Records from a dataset
▼
(** [text_in n x v]: [x] spells [v] with at most [n] levels of containers;
    under [strict] no object repeats a key. *)
Inductive text_in : nat → bytes → value → Prop :=
| json_null n : text_in n (as_bytes "null") Null
| json_bool n (b : bool) : text_in n (as_bytes (if b then "true" else "false")) (Bool b)
| json_number n x : number_text x → text_in n x (Number (Number_parse format_finite (of_bytes x)))
| json_string n b s : string_body_in L b s → text_in n (quoted b) (VString (of_bytes s))
| json_array_nil n w : spaces w → text_in (S n) ("["%char :: w ++ ["]"%char]) (Array [])
| json_array n x vs : items_in n x vs → text_in (S n) ("["%char :: x ++ ["]"%char]) (Array vs)
| json_object_nil n w : spaces w → text_in (S n) ("{"%char :: w ++ ["}"%char]) (Object [])
| json_object n x ms : members_in n x ms → (strict = true → NoDup ms.*1) →
    text_in (S n) ("{"%char :: x ++ ["}"%char]) (Object (object_of ms))
with items_in : nat → bytes → list value → Prop :=
| items_one n w x w' v : spaces w → spaces w' → text_in n x v → items_in n (w ++ x ++ w') [v]
| items_cons n w x w' v y vs : spaces w → spaces w' → text_in n x v → items_in n y vs →
    items_in n (w ++ x ++ w' ++ ","%char :: y) (v :: vs)
with members_in : nat → bytes → list (string * value) → Prop :=
| members_one n w1 b s w2 w3 x w4 v : spaces w1 → string_body_in L b s → spaces w2 → spaces w3 → text_in n x v → spaces w4 →
    members_in n (w1 ++ quoted b ++ w2 ++ ":"%char :: w3 ++ x ++ w4) [(of_bytes s, v)]
| members_cons n w1 b s w2 w3 x w4 v y ms : spaces w1 → string_body_in L b s → spaces w2 → spaces w3 → text_in n x v →
    spaces w4 → members_in n y ms →
    members_in n (w1 ++ quoted b ++ w2 ++ ":"%char :: w3 ++ x ++ w4 ++ ","%char :: y) ((of_bytes s, v) :: ms).

(** A document is a text between blanks. *)
Definition document_in (input : bytes) (v : value) : Prop :=
  ∃ w x w', input = w ++ x ++ w' ∧ spaces w ∧ spaces w' ∧ text_in MAX_DEPTH x v.
End grammar.
Arguments json_null {L}.
Arguments json_bool {L}.
Arguments json_number {L}.
Arguments json_string {L}.
Arguments json_array_nil {L}.
Arguments json_array {L}.
Arguments json_object_nil {L}.
Arguments json_object {L}.
Arguments items_one {L}.
Arguments items_cons {L}.
Arguments members_one {L}.
Arguments members_cons {L}.

(** The grammar with the tables of the parser. *)
Abbreviation hex_value := (hex_value_in parser_lexis).
Abbreviation hex4_text := (hex4_text_in parser_lexis).
Abbreviation escape := (escape_in parser_lexis).
Abbreviation string_body := (string_body_in parser_lexis).
Abbreviation json := (text_in parser_lexis).
Abbreviation items := (items_in parser_lexis).
Abbreviation members := (members_in parser_lexis).
Abbreviation document := (document_in parser_lexis).

Scheme json_mut := Induction for text_in Sort Prop
  with items_mut := Induction for items_in Sort Prop
  with members_mut := Induction for members_in Sort Prop.
Combined Scheme json_mutind from json_mut, items_mut, members_mut.

(** ** Changing the tables

    A text stays one, with its value, under tables that agree with the old
    ones on strings and take its blanks for blanks. *)

Section tables.
Context (L1 L2 : lexis) (format_finite : f64 → string) (strict : bool).
Hypothesis Hplain : ∀ b, plain_byte L1 b = true → plain_byte L2 b = true.
Hypothesis Hshort : ∀ b, short_escape L1 b = short_escape L2 b.
Hypothesis Hhex : ∀ b, hex_digit L1 b = hex_digit L2 b.

(** The byte is no blank of the first table only. *)
Definition kept (b : ascii) : Prop := blank_byte L1 b = true → blank_byte L2 b = true.

Lemma hex_value_kept hs : hex_value_in L2 hs = hex_value_in L1 hs.
Proof using Hhex.
  unfold hex_value_in. assert (∀ m, foldl (λ n h, N.lor (N.shiftl n 4 `mod` 65536) (default 0%N (hex_digit L2 h))) m hs
    = foldl (λ n h, N.lor (N.shiftl n 4 `mod` 65536) (default 0%N (hex_digit L1 h))) m hs) as Hm; [|apply Hm].
  induction hs as [|b hs IH]; intros m; [done|]. cbn [foldl]. by rewrite IH, Hhex.
Qed.

Lemma hex4_kept hs n : hex4_text_in L1 hs n → hex4_text_in L2 hs n.
Proof using Hhex.
  intros (Hl & Ha & <-). split_and!; [done| |].
  - eapply Forall_impl; [exact Ha|]. intros b. unfold is_hex. by rewrite Hhex.
  - apply hex_value_kept.
Qed.

Lemma escape_kept e n : escape_in L1 e n → escape_in L2 e n.
Proof using Hshort Hhex.
  destruct 1; [apply escape_simple; by rewrite <-Hshort|apply escape_unit; eauto using hex4_kept..|].
  apply escape_pair; eauto using hex4_kept.
Qed.

Lemma body_kept b s : string_body_in L1 b s → string_body_in L2 b s.
Proof using Hplain Hshort Hhex.
  induction 1; constructor; eauto using escape_kept, Forall_impl.
Qed.

Lemma blanks_kept w : all (blank_byte L1) w → Forall kept w → all (blank_byte L2) w.
Proof using Type. intros Hw Hk. rewrite !Forall_forall in *. intros b Hb. by apply Hk, Hw. Qed.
▲
Brief
Could you restate word for word the lines above from the one containing "End grammar." through the one containing "(** The grammar", both included, and nothing else?

Reply to the task
End grammar.
Arguments json_null {L}.
Arguments json_bool {L}.
Arguments json_number {L}.
Arguments json_string {L}.
Arguments json_array_nil {L}.
Arguments json_array {L}.
Arguments json_object_nil {L}.
Arguments json_object {L}.
Arguments items_one {L}.
Arguments items_cons {L}.
Arguments members_one {L}.
Arguments members_cons {L}.

(** The grammar with the tables of the parser. *)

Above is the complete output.